Siberian Baseball

Thursday, March 30, 2006

Milwaukee Brewers (81-81, .500, 3rd in NL Central)

For the first time in a few years, Milwaukee has reason to be optimistic for the upcoming season. In addition to Bob Uecker, brats and a shiny new ballpark, the Brewers should field a decent ballclub this year. If nothing else, they should give Milwaukee fans hope and that has been in short supply as of late.

Some of us are more optimistic than others this year, but Frank the Tank is on the right track... just for the wrong reasons. Forget Carlos Lee and Ben Sheets (who will likely start the season on the DL). Forget anyone you've heard of before. Instead, focus on the young guys in the infield.

If you are a fan of an NL Central team, you're going to have to start paying attention to this team - I can't keep bailing your inattentive ass out. Around the horn is Prince Fielder, Rickie Weeks, JJ Hardy and Corey Koskie. If I could attach a sound file that played the "white guy walks into a black club record scratch" when you read Koskie's name, I would. But I'm not that smart... or motivated.

Soon, Koskie will be gone and shortly thereafter Milwaukee will get pitching help for Mike Maddux (brother of Greg) to work with. Outside of Baltimore (gothca! Used to be Atlanta) I think Maddux is one of the top pitching coaches in the NL.

Fielder - son of that Fielder - broke into the bigs last year with Weeks and forced the issue with Lyle Overbay. He was shipped to the Blue Jays in the offseason only because Fielder was deemed ready by the club.

Weeks was called up on June 10 and hit .239 with an OBP of .333, 13 homers and 42 RBI in 360 at bats. Not great, but I think most rookies would dive at those numbers for their first pro season. This too, is after he tore the Pacific Coast League a new one, where he proved he can theoretically hit for power consistiently. One of the great saying in baseball comes into play here, "See how he hits with an upper deck on the park."
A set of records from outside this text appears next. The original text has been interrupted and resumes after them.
(** The transaction of [grant_onboarding_credit]. *)
Definition grant_onboarding_locked (org : string) (amount : Z) : Handler Z :=
  ledger_entry_id ← uuid4 uuid;
  grant_row ← stmt (λ _, insert_grant org (MkGrant amount ledger_entry_id));
  match grant_row with
  | None => mret 0
  | Some granted_amount =>
      new_balance ← stmt (upsert_credit org granted_amount);
      stmt (λ now, insert_ledger
        (MkLedger ledger_entry_id org Topup granted_amount new_balance
           _ONBOARDING_GRANT_REASON None None None now));;
      mret granted_amount
  end.

Definition grant_onboarding_credit (org : string) (amount : Z) : Handler Z :=
  if amount <=? 0 then raise (ValueError "onboarding credit amount must be positive")
  else transaction (grant_onboarding_locked org amount).

Definition clear_onboarding_credit_outbox (org : string) : Handler unit :=
  stmt (λ _ d, Ok (tt, d <| grant_outbox ::= delete org |>)).

(** [UPDATE org_onboarding_credit_outbox SET attempts = attempts + 1, ...] *)
Definition note_outbox_failure (org err : string) (now : Z) (d : Db) : res (unit * Db) :=
  Ok (tt, d <| grant_outbox ::= alter (λ r,
    r <| go_attempts ::= Z.succ |> <| go_last_error := Some err |> <| go_updated_at := now |>) org |>).

Definition process_onboarding_credit_outbox (n : Z) : Handler Z :=
  rows ← query (λ _ d,
    limit n (order_by (λ a b, go_created_at a.2 <=? go_created_at b.2)
               (map_to_list (grant_outbox d))));
  for_each rows 0 (λ processed row,
    let '(org, r) := row in
    catch
      (grant_onboarding_credit org (go_amount r);;
       clear_onboarding_credit_outbox org;;
       mret (processed + 1))
      (λ e,
         catch (stmt (note_outbox_failure org (String.substring 0 500 (exn_str e))))
               (λ _, mret tt);;
         mret processed)).

Definition promotional (org : string) (d : Db) : option bool :=
  g ← grants d !! org;
  Some (negb (existsb (λ r, bool_decide (l_org r = org) && bool_decide (l_op r = Topup)
                            && bool_decide (l_id r ≠ g_ledger_entry_id g)) (ledger d))).

Definition is_promotional_credit (org : string) : Handler bool :=
  row ← query (λ _ d, promotional org d); mret (default false row).

Definition get_credit_history (org : string) (operation : option ledger_op) (n : Z)
    (cursor : option Z) : Handler (list LedgerRow) :=
  query (λ _ d,
    limit n (order_by (λ a b, l_created_at b <=? l_created_at a)
      (filter (λ r, bool_decide (l_org r = org)
                    && match operation with Some op => bool_decide (l_op r = op) | None => true end
                    && match cursor with Some t => l_created_at r <? t | None => true end = true)
         (ledger d)))).

(** billing/context.py *)
Record SpendingConfig := MkSpendingConfig {
  sc_org : string;
  sc_balance : Z;
  sc_spending_limit : Z;
  sc_is_paused : bool;
  sc_daily_spend : Z;
}.

Definition get_org_spending_config (org : string) : Handler SpendingConfig :=
  row ← query (λ _ d, credit_account org d);
  cached ← cache_get (_get_daily_spend_cache org);
  let spend := default 0 cached in
  mret (match row with
        | Some (c, source) =>
            MkSpendingConfig org (balance_usdc c) (effective_limit source (spending_limit_usdc c))
              (credit_is_paused c) spend
        | None => MkSpendingConfig org 0 0 false spend
        end).

Definition update_org_spending_config (org : string) (new_limit : option Z)
    (new_paused : option bool) : Handler (option SpendingConfig) :=
  if match new_limit with Some l => l <? 0 | None => false end then
    raise (ValueError "spending_limit_usdc must not be negative")
  else match new_limit, new_paused with
       | None, None => c ← get_org_spending_config org; mret (Some c)
       | _, _ =>
           updated ← stmt (λ now d,
             match credits d !! org with
             | None => Ok (false, d)
             | Some c =>
                 if match new_limit with Some l => negb (is_bigint l) | None => false end
                 then Raise DataError
                 else Ok (true, d <| credits ::= <[org :=
                   c <| spending_limit_usdc ::= λ l, default l new_limit |>
                     <| credit_is_paused ::= λ p, default p new_paused |>
                     <| credit_updated_at := now |>]> |>)
             end);
           if updated : bool then c ← get_org_spending_config org; mret (Some c) else mret None
       end.
End credit.

(** ** The authoritative debit against its specification

    [debit_admissible] is the admission rule as a predicate of one database state
    and [debit_entry] the ledger row of an admitted debit. *)
Section debit_spec.
Context (cfg : Settings) (uuid : nat → string).

Definition org_limit_admits (now : Z) (org : string) (amount : Z) (limit : Z) (d : Db) : bool :=
  (limit <=? 0) || (daily_debit_spend now org d + amount <=? limit).

Definition principal_admits (now : Z) (org : string) (amount : Z) (pid : option string) (d : Db) : bool :=
  match truthy_id pid with
  | None => true
  | Some p =>
      match principal_limits d !! (org, p) with
      | None => true
      | Some pl => negb (principal_is_paused pl)
                   && (daily_principal_debit_spend now org p d + amount <=? daily_limit_usdc pl)
      end
  end.

Definition debit_admissible (now : Z) (org : string) (amount : Z) (pid : option string) (d : Db) : bool :=
  match credit_account org d with
  | None => false
  | Some (c, source) =>
      negb (credit_is_paused c)
      && org_limit_admits now org amount (effective_limit cfg source (spending_limit_usdc c)) d
      && principal_admits now org amount pid d
      && (amount <=? balance_usdc c)
  end.

Definition debit_entry (now : Z) (org : string) (amount : Z) (reason : string) (pid : option string)
    (d : Db) (id : string) : LedgerRow :=
  MkLedger id org Debit amount (balance org d - amount) reason pid None None now.

(** What the locked debit may do to the database. *)
Definition debit_outcome (now : Z) (org : string) (amount : Z) (reason : string) (pid : option string)
    (d : Db) (r : bool * Z * option string) (d' : Db) : Prop :=
  if debit_admissible now org amount pid d
  then ∃ id, r = (true, amount, Some id) ∧ posted (debit_entry now org amount reason pid d id) d d'
  else r = refused ∧ d' = d.

Lemma credit_account_balance org d c source :
  credit_account org d = Some (c, source) → credits d !! org = Some c ∧ balance org d = balance_usdc c.
Proof.
  unfold credit_account, balance. destruct (credits d !! org) as [c'|]; cbn; [|done].
  destruct (orgs d !! org); cbn; [|done]. by intros [= -> _].
Qed.

Lemma principal_blocks_spec now org amount pid d :
  wpt now (principal_blocks org amount pid)
    (λ b d', b = negb (principal_admits now org amount pid d) ∧ d' = d) (λ _ _, True) d.
Proof.
  unfold principal_blocks, principal_admits, _get_daily_principal_debit_spend.
  destruct (truthy_id pid) as [p|]; [|by tx_step].
  tx_step. tx_step; [done|]. destruct (principal_limits d !! (org, p)) as [pl|]; [|by tx_step].
  destruct (principal_is_paused pl); [by tx_step|]. repeat tx_step; [done|]. cbn.
  by rewrite Z.ltb_antisym.
Qed.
In the field, Weeks had 21 errors and turned 60 double plays in 95 games in the show. Seems like he's fitting in fine there. On a more unscientific note, he's one of the most watchable second basemen that I've seen in a while - just an exciting guy to watch - we're talking checking the MLB cable package to see when the Brewers are playing fun to watch.

On the other side of second is Hardy, who in 119 games committed 1o errors as a true rookie. To only scrape double digits as a rookie shortstop is pretty amazing or he's slow as hell and never gets close to a ball in the hole. I've seen him, he's not slow as hell.

Solid three starting pitchers in the rotation, then a Simpsons punchline and a few others. Three pitchers are OK. Three will get you over .500 at least. One of the only things standing in the way of a decent season is an offseason pickup - Dale Sveum.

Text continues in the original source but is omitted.